# [WHAT IS EXPECTED]
Below are some records; reproduce every one of them exactly.

Collected data entries:
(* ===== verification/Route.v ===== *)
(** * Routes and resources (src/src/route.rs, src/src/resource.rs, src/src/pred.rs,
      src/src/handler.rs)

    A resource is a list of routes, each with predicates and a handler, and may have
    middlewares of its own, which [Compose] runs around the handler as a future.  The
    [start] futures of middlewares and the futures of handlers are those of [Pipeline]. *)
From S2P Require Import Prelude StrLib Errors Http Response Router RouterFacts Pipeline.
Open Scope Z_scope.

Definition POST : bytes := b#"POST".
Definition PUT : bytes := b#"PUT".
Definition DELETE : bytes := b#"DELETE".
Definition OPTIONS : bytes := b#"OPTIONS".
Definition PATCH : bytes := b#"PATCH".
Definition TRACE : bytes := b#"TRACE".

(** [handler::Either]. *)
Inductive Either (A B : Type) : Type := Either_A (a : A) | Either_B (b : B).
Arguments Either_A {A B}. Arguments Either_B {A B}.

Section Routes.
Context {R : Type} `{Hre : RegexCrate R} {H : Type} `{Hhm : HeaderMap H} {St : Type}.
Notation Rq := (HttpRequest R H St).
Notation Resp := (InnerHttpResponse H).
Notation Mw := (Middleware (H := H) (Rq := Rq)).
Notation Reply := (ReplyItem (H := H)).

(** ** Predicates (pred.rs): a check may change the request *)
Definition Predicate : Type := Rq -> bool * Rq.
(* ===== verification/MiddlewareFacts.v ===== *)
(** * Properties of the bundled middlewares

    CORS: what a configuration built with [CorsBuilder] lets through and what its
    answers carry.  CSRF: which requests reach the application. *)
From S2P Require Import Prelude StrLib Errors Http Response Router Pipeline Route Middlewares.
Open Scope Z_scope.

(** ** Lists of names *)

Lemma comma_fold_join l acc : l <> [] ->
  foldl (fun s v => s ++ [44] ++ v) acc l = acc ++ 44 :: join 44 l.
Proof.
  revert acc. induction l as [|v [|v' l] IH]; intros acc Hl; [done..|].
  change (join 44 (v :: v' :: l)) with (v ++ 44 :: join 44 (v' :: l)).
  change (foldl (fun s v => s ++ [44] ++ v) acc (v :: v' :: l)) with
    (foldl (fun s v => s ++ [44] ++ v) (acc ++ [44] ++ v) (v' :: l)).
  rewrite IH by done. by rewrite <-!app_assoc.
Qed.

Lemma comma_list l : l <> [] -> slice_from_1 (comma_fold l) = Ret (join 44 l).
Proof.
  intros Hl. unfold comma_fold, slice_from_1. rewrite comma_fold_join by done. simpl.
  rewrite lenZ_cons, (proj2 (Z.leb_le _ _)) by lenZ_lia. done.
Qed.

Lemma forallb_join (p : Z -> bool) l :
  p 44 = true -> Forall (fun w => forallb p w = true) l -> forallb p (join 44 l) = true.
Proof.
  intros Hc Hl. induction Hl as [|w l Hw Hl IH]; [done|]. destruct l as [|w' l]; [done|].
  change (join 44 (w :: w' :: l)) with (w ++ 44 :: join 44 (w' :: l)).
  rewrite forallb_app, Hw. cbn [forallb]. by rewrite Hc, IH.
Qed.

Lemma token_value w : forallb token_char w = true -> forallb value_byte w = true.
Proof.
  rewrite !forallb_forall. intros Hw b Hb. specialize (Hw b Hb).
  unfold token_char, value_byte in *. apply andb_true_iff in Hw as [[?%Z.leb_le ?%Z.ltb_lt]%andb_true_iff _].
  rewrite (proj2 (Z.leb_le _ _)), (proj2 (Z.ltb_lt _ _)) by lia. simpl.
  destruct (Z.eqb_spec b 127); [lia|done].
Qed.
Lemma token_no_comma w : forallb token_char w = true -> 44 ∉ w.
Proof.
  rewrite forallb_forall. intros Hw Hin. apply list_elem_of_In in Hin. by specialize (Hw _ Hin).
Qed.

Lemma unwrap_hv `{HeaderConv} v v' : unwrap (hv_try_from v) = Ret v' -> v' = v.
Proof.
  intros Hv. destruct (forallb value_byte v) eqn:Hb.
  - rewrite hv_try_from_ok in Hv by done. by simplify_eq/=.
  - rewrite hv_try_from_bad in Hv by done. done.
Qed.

# [REPLY TO THE EXERCISE]
(* ===== verification/Route.v ===== *)
(** * Routes and resources (src/src/route.rs, src/src/resource.rs, src/src/pred.rs,
      src/src/handler.rs)

    A resource is a list of routes, each with predicates and a handler, and may have
    middlewares of its own, which [Compose] runs around the handler as a future.  The
    [start] futures of middlewares and the futures of handlers are those of [Pipeline]. *)
From S2P Require Import Prelude StrLib Errors Http Response Router RouterFacts Pipeline.
Open Scope Z_scope.

Definition POST : bytes := b#"POST".
Definition PUT : bytes := b#"PUT".
Definition DELETE : bytes := b#"DELETE".
Definition OPTIONS : bytes := b#"OPTIONS".
Definition PATCH : bytes := b#"PATCH".
Definition TRACE : bytes := b#"TRACE".

(** [handler::Either]. *)
Inductive Either (A B : Type) : Type := Either_A (a : A) | Either_B (b : B).
Arguments Either_A {A B}. Arguments Either_B {A B}.

Section Routes.
Context {R : Type} `{Hre : RegexCrate R} {H : Type} `{Hhm : HeaderMap H} {St : Type}.
Notation Rq := (HttpRequest R H St).
Notation Resp := (InnerHttpResponse H).
Notation Mw := (Middleware (H := H) (Rq := Rq)).
Notation Reply := (ReplyItem (H := H)).

(** ** Predicates (pred.rs): a check may change the request *)
Definition Predicate : Type := Rq -> bool * Rq.
(* ===== verification/MiddlewareFacts.v ===== *)
(** * Properties of the bundled middlewares

    CORS: what a configuration built with [CorsBuilder] lets through and what its
    answers carry.  CSRF: which requests reach the application. *)
From S2P Require Import Prelude StrLib Errors Http Response Router Pipeline Route Middlewares.
Open Scope Z_scope.

(** ** Lists of names *)

Lemma comma_fold_join l acc : l <> [] ->
  foldl (fun s v => s ++ [44] ++ v) acc l = acc ++ 44 :: join 44 l.
Proof.
  revert acc. induction l as [|v [|v' l] IH]; intros acc Hl; [done..|].
  change (join 44 (v :: v' :: l)) with (v ++ 44 :: join 44 (v' :: l)).
  change (foldl (fun s v => s ++ [44] ++ v) acc (v :: v' :: l)) with
    (foldl (fun s v => s ++ [44] ++ v) (acc ++ [44] ++ v) (v' :: l)).
  rewrite IH by done. by rewrite <-!app_assoc.
Qed.

Lemma comma_list l : l <> [] -> slice_from_1 (comma_fold l) = Ret (join 44 l).
Proof.
  intros Hl. unfold comma_fold, slice_from_1. rewrite comma_fold_join by done. simpl.
  rewrite lenZ_cons, (proj2 (Z.leb_le _ _)) by lenZ_lia. done.
Qed.

Lemma forallb_join (p : Z -> bool) l :
  p 44 = true -> Forall (fun w => forallb p w = true) l -> forallb p (join 44 l) = true.
Proof.
  intros Hc Hl. induction Hl as [|w l Hw Hl IH]; [done|]. destruct l as [|w' l]; [done|].
  change (join 44 (w :: w' :: l)) with (w ++ 44 :: join 44 (w' :: l)).
  rewrite forallb_app, Hw. cbn [forallb]. by rewrite Hc, IH.
Qed.

Lemma token_value w : forallb token_char w = true -> forallb value_byte w = true.
Proof.
  rewrite !forallb_forall. intros Hw b Hb. specialize (Hw b Hb).
  unfold token_char, value_byte in *. apply andb_true_iff in Hw as [[?%Z.leb_le ?%Z.ltb_lt]%andb_true_iff _].
  rewrite (proj2 (Z.leb_le _ _)), (proj2 (Z.ltb_lt _ _)) by lia. simpl.
  destruct (Z.eqb_spec b 127); [lia|done].
Qed.
Lemma token_no_comma w : forallb token_char w = true -> 44 ∉ w.
Proof.
  rewrite forallb_forall. intros Hw Hin. apply list_elem_of_In in Hin. by specialize (Hw _ Hin).
Qed.

Lemma unwrap_hv `{HeaderConv} v v' : unwrap (hv_try_from v) = Ret v' -> v' = v.
Proof.
  intros Hv. destruct (forallb value_byte v) eqn:Hb.
  - rewrite hv_try_from_ok in Hv by done. by simplify_eq/=.
  - rewrite hv_try_from_bad in Hv by done. done.
Qed.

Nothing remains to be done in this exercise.